• _Task details_: Beginning with the line that holds "Definition RT_THREAD_RESUME_RES_THR_ERR : Z" in the data below, give again every line through the one that holds "Definition u15 (z : Z) : Z := uwrap 15 z.", exactly as written.

• _Material for this exercise_:
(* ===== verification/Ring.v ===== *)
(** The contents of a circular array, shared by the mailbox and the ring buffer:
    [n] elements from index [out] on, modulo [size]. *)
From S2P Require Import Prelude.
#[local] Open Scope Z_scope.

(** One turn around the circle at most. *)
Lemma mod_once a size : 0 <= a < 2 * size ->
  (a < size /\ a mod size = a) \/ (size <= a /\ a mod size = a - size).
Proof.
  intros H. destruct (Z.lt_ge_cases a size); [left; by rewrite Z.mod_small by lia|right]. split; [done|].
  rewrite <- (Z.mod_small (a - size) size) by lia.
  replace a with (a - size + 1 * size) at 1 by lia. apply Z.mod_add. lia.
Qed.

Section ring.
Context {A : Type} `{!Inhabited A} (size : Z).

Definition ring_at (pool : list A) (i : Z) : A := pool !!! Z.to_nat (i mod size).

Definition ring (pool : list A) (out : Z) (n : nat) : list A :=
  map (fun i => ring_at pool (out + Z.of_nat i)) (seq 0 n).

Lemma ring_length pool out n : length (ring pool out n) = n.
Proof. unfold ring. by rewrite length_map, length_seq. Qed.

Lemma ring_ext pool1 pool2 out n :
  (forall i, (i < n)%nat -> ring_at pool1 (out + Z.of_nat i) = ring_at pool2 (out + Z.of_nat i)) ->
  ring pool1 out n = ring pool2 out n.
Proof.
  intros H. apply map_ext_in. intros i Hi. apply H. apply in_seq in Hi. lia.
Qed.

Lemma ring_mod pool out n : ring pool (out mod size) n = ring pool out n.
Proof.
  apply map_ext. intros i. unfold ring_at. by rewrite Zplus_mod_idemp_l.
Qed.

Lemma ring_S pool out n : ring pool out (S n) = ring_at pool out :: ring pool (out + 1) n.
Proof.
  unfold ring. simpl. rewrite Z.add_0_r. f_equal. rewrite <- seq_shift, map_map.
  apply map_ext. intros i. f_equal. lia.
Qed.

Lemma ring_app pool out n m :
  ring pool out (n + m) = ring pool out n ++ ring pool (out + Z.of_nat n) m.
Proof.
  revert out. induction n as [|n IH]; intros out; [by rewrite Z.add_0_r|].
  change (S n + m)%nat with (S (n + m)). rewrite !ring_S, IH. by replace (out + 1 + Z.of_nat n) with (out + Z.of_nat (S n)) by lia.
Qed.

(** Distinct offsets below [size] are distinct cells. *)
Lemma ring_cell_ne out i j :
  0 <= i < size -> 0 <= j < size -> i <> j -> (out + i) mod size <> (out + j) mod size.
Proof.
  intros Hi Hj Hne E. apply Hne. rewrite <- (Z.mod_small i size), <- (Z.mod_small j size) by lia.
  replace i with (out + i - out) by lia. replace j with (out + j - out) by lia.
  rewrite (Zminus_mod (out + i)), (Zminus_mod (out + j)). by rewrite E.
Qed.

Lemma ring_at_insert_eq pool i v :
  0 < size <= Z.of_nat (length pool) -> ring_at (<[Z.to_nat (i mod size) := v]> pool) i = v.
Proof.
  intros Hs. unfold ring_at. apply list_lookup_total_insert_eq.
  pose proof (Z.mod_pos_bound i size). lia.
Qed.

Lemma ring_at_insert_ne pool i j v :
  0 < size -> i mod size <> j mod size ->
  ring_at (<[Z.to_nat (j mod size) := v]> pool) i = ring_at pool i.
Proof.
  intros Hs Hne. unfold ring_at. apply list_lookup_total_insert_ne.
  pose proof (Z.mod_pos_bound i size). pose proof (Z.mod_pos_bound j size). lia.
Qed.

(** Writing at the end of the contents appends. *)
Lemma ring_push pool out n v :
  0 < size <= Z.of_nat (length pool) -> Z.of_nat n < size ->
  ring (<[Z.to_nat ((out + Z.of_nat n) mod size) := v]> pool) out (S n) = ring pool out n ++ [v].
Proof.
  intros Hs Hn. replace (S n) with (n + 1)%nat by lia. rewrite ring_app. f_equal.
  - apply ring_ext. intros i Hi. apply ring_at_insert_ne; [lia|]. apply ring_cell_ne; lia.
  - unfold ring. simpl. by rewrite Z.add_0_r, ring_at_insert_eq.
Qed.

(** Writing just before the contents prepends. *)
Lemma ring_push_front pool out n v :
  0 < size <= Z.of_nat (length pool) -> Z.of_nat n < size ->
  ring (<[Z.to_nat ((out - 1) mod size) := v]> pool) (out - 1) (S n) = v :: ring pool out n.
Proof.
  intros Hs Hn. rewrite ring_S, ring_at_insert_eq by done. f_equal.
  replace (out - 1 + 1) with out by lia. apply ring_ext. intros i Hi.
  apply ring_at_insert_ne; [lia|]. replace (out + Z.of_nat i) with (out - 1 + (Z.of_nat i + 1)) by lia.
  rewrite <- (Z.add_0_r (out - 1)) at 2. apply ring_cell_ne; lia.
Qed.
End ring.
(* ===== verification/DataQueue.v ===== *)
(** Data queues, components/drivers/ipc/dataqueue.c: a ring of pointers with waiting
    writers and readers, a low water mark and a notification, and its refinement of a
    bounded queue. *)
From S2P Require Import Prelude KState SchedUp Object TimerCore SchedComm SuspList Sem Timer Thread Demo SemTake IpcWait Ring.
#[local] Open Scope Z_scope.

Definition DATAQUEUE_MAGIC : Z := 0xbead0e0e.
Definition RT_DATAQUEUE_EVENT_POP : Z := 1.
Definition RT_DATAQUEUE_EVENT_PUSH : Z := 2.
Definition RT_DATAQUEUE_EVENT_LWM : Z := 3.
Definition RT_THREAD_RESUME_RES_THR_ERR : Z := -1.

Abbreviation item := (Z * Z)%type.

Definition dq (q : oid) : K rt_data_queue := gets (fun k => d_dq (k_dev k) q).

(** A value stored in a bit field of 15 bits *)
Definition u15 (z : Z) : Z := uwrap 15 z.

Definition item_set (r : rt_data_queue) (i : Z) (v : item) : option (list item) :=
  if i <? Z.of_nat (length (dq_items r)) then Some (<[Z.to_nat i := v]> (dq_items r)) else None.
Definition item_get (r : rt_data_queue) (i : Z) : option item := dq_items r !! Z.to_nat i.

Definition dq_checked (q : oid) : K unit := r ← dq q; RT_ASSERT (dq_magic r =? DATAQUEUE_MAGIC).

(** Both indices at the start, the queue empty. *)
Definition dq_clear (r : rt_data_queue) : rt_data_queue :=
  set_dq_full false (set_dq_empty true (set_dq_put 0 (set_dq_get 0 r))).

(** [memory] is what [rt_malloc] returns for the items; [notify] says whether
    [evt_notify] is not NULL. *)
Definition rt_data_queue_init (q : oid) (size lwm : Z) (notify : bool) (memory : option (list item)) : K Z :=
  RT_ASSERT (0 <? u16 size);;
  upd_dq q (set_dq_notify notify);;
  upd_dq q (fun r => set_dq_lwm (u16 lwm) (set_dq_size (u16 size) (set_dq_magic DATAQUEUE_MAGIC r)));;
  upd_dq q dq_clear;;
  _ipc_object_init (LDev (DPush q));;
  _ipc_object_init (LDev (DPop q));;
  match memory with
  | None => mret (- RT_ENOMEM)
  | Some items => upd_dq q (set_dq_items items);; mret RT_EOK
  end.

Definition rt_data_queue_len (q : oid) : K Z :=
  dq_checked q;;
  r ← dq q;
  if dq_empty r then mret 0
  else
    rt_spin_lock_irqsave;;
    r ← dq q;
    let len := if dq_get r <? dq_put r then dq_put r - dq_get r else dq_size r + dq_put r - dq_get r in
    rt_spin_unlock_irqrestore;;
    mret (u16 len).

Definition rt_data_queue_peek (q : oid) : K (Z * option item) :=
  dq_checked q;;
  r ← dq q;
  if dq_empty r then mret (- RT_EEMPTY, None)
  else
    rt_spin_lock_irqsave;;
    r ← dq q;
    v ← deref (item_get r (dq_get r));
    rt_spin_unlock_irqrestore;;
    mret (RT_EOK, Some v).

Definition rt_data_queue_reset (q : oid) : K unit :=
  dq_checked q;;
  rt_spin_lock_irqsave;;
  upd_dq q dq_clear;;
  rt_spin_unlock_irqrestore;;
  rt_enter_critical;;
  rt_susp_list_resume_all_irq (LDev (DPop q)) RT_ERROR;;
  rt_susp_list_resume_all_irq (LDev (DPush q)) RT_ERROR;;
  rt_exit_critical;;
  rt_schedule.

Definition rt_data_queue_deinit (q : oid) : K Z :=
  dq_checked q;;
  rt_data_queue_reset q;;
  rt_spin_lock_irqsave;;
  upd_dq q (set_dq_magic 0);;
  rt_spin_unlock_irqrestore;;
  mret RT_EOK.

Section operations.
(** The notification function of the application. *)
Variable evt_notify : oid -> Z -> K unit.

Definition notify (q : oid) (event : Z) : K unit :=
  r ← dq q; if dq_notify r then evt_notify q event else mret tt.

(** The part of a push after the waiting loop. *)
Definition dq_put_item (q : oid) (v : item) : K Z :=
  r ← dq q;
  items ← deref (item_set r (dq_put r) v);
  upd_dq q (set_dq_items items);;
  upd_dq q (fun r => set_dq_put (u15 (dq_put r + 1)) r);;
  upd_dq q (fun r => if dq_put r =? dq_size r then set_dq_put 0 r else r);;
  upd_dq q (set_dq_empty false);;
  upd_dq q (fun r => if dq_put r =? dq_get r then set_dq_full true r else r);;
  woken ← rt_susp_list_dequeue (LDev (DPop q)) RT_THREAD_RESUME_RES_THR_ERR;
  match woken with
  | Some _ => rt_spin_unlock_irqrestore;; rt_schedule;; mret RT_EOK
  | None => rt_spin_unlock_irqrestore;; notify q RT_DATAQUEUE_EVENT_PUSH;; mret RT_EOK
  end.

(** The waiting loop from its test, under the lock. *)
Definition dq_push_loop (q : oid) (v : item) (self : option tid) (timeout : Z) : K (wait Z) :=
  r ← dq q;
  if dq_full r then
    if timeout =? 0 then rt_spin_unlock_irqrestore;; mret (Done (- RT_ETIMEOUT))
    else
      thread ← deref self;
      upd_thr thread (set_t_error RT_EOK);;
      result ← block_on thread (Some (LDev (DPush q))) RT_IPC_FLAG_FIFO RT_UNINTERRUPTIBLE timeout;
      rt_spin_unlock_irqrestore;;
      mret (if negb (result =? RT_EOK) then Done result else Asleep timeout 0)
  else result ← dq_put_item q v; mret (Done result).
==
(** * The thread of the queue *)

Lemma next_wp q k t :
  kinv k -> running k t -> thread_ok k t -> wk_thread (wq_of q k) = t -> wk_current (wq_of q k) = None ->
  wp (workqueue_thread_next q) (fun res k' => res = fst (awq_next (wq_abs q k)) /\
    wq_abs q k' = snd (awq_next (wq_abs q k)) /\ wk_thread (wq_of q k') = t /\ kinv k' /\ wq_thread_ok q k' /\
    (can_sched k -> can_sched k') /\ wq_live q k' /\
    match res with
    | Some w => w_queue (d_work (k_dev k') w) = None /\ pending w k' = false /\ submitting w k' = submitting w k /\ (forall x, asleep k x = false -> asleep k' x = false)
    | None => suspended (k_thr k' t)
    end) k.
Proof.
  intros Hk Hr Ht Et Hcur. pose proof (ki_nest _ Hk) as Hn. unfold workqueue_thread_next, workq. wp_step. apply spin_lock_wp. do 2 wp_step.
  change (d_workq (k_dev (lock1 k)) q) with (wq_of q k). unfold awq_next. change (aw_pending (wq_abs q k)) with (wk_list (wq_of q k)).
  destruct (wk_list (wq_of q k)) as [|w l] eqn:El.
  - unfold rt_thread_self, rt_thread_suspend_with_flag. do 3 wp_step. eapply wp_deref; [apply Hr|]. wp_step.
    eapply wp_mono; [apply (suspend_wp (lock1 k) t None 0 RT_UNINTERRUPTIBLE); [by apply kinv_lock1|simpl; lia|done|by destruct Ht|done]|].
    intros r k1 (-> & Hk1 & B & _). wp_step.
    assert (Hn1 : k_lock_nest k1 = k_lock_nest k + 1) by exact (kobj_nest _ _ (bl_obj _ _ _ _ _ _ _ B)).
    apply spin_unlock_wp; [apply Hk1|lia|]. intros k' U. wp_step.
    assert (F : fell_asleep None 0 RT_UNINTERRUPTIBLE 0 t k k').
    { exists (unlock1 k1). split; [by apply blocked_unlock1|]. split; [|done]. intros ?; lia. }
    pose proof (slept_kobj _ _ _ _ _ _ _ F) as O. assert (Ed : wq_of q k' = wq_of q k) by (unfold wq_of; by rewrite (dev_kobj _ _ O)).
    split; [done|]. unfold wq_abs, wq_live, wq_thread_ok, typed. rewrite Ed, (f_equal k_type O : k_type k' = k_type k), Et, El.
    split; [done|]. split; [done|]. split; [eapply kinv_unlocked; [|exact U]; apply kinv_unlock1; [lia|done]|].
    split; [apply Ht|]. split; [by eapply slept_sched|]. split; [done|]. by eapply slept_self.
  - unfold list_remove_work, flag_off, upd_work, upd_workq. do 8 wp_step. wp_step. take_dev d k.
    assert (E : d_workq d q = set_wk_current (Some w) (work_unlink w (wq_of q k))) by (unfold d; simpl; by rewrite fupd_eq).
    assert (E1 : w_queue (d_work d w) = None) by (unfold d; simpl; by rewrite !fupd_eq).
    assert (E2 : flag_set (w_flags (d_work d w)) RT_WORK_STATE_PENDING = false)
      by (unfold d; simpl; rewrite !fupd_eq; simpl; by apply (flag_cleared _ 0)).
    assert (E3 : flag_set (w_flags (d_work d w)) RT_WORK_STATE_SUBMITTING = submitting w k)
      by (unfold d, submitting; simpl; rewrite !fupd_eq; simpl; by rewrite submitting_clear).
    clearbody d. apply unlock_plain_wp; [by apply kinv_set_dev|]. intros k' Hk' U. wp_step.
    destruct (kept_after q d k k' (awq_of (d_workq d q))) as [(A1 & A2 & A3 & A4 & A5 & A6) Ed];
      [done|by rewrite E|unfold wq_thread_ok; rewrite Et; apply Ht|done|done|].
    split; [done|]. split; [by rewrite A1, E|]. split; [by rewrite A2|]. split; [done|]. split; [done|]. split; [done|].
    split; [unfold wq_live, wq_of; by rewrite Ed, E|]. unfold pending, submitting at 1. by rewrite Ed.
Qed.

• _Task response_:
Definition RT_THREAD_RESUME_RES_THR_ERR : Z := -1.

Abbreviation item := (Z * Z)%type.

Definition dq (q : oid) : K rt_data_queue := gets (fun k => d_dq (k_dev k) q).

(** A value stored in a bit field of 15 bits *)
Definition u15 (z : Z) : Z := uwrap 15 z.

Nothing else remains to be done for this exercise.